** Task requirements **
Repeat verbatim, and only, the lines of the data below, beginning at the line that contains "Lemma pget_pset_ne x" and stopping after the line that contains "inr_ in *; lia.".

»»

(* ===== verification/DbProofs.v ===== *)
(** DbProofs: the operations of Db, run on files that represent a well-linked
    store, implement a finite map from keys to data. *)
From stdpp Require Import sets gmap list.
From S2P Require Import Prelude Arrays Bytes Db DbBytes DbLinks.

Definition pget (s : store) (a : Z) : option Z :=
  if a <? BASE then Some (aget (s_slots s) (a / 7)) else ir_ptr <$> find_i s a.
Definition inf (s : store) (o : Z) : option info :=
  (fun r => (ir_key r, ir_off r, ir_len r)) <$> find_i s o.

Record good (s : store) (ch : Z -> list Z) : Prop := {
  g_links : links (pget s) ch;
  g_recs : recs (inf s) (find_d s) ch;
}.

(** The pointer at an address is overwritten. *)
Definition pset (s : store) (a v : Z) : store :=
  if a <? BASE then set_slot s (a / 7) v
  else match find_i s a with
       | Some r => set_irec s a (IRec v (ir_key r) (ir_off r) (ir_len r))
       | None => s
       end.

Definition addr (s : store) (a : Z) : Prop := (exists b, inr_ b /\ a = 7 * b) \/ is_Some (find_i s a).

Section store_lemmas.
Implicit Types (s : store) (b o a v : Z).

Lemma slot_div b : 7 * b / 7 = b.
Proof. zlia. Qed.

Lemma pget_slot s b : inr_ b -> pget s (7 * b) = Some (aget (s_slots s) b).
Proof.
  intros Hb. pose proof (slot_below b Hb). unfold pget.
  rewrite (proj2 (Z.ltb_lt _ _)) by done. by rewrite slot_div.
Qed.

Lemma pget_rec s o : BASE <= o -> pget s o = ir_ptr <$> find_i s o.
Proof. intros. unfold pget. by rewrite (proj2 (Z.ltb_ge _ _)). Qed.

Lemma inf_find s o r : find_i s o = Some r -> inf s o = Some (ir_key r, ir_off r, ir_len r).
Proof. unfold inf. by intros ->. Qed.

Lemma inf_some s o : is_Some (inf s o) <-> is_Some (find_i s o).
Proof. unfold inf. by rewrite fmap_is_Some. Qed.

Lemma find_i_base s o r : find_i s o = Some r -> BASE <= o.
Proof. by intros [? _]%find_at_range. Qed.

Lemma find_set_irec_eq s o r r' : find_i s o = Some r -> find_i (set_irec s o r') o = Some r'.
Proof. intros H. by eapply find_at_upd_eq. Qed.

Lemma find_set_irec_ne s o o' r r' : find_i s o = Some r ->
  Zlen (enc_irec r') = Zlen (enc_irec r) -> o' <> o -> find_i (set_irec s o r') o' = find_i s o'.
Proof. intros H ??. by eapply find_at_upd_ne. Qed.

Lemma enc_irec_ptr r v : wf_irec r -> wf_ptr v ->
  Zlen (enc_irec (IRec v (ir_key r) (ir_off r) (ir_len r))) = Zlen (enc_irec r).
Proof.
  intros Hr Hv. rewrite !enc_irec_len; [done|done|]. split; [done|]. apply Hr.
Qed.

Section pset.
Context (s : store) (a v : Z) (Hs : wf_store s) (Ha : addr s a) (Hv : wf_ptr v).

Lemma pset_inf o : inf (pset s a v) o = inf s o.
Proof.
  unfold pset. destruct (a <? BASE); [done|]. destruct (find_i s a) as [r|] eqn:E; [|done].
  destruct (find_i_wf s a r Hs E) as [Hr _].
  destruct (Z.eq_dec o a) as [->|Hne].
  - rewrite (inf_find s a r E). by rewrite (inf_find _ _ _ (find_set_irec_eq s a r _ E)).
  - unfold inf. erewrite find_set_irec_ne; [done|done|by apply enc_irec_ptr|done].
Qed.

Lemma pset_find_d o : find_d (pset s a v) o = find_d s o.
Proof. unfold pset. destruct (a <? BASE); [done|]. by destruct (find_i s a). Qed.

Lemma pset_wf : wf_store (pset s a v).
Proof.
  unfold pset. destruct (a <? BASE); [by apply wf_set_slot|].
  destruct (find_i s a) as [r|] eqn:E; [|done].
  destruct (find_i_wf s a r Hs E) as [Hr _]. apply wf_set_irec; [done|].
  split; [done|]. apply Hr.
Qed.

Lemma pget_pset_eq : pget (pset s a v) a = Some v.
Proof.
  destruct Ha as [(b & Hb & ->)|[r Hr]].
  - pose proof (slot_below b Hb). rewrite pget_slot by done. unfold pset.
    rewrite (proj2 (Z.ltb_lt _ _)) by done. rewrite slot_div. simpl.
    rewrite aget_aset_eq; [done|]. rewrite (wf_slots_len s Hs). unfold inr_, NHASH_DEF in *. lia.
  - pose proof (find_i_base s a r Hr). rewrite pget_rec by done. unfold pset.
    rewrite (proj2 (Z.ltb_ge _ _)) by done. rewrite Hr. by rewrite (find_set_irec_eq s a r).
Qed.

Lemma pget_pset_ne x : x <> a -> addr s x -> pget (pset s a v) x = pget s x.
Proof.
  intros Hne Hx. destruct Ha as [(b & Hb & ->)|[r Hr]].
  - pose proof (slot_below b Hb). unfold pset. rewrite (proj2 (Z.ltb_lt _ _)), slot_div by done.
    destruct Hx as [(b' & Hb' & ->)|[r' Hr']].
    + rewrite !pget_slot by done. simpl. rewrite aget_aset_ne; [done|..]; unfold inr_ in *; lia.
    + pose proof (find_i_base s x r' Hr'). by rewrite !pget_rec by done.
  - pose proof (find_i_base s a r Hr). unfold pset. rewrite (proj2 (Z.ltb_ge _ _)), Hr by done.
    destruct (find_i_wf s a r Hs Hr) as [Hwr _].
    destruct Hx as [(b' & Hb' & ->)|[r' Hr']].
    + by rewrite !pget_slot by done.
    + pose proof (find_i_base s x r' Hr'). rewrite !pget_rec by done.
      erewrite find_set_irec_ne; [done|done|by apply enc_irec_ptr|done].
Qed.

Lemma pset_addr x : addr (pset s a v) x <-> addr s x.
Proof.
  unfold addr. pose proof (inf_some (pset s a v) x) as H. rewrite pset_inf, inf_some in H.
  by rewrite <-H.
Qed.
End pset.

(** [_db_writeptr] on a slot or on a record. *)
Lemma wp_writeptr s a v (Q : unit -> DB -> Prop) X d : repr s d -> addr s a -> wf_ptr v ->
  (forall y p, repr (pset s a v) (set_idxpos p (set_idx y d)) -> Q tt (set_idxpos p (set_idx y d))) ->
  wp (_db_writeptr a v) Q X d.
Proof.
  intros Hr [(b & Hb & ->)|[r Hf]] Hv HQ.
  - apply (wp_writeptr_slot s); [done..|]. intros y p Hrep. apply HQ. unfold pset.
    pose proof (slot_below b Hb). rewrite (proj2 (Z.ltb_lt _ _)) by done. by rewrite slot_div.
  - apply (wp_writeptr_rec s a r); [done..|]. intros y p Hrep. apply HQ. unfold pset.
    pose proof (find_i_base s a r Hf). rewrite (proj2 (Z.ltb_ge _ _)) by done. by rewrite Hf.
Qed.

««

** Problem solution **
Lemma pget_pset_ne x : x <> a -> addr s x -> pget (pset s a v) x = pget s x.
Proof.
  intros Hne Hx. destruct Ha as [(b & Hb & ->)|[r Hr]].
  - pose proof (slot_below b Hb). unfold pset. rewrite (proj2 (Z.ltb_lt _ _)), slot_div by done.
    destruct Hx as [(b' & Hb' & ->)|[r' Hr']].
    + rewrite !pget_slot by done. simpl. rewrite aget_aset_ne; [done|..]; unfold inr_ in *; lia.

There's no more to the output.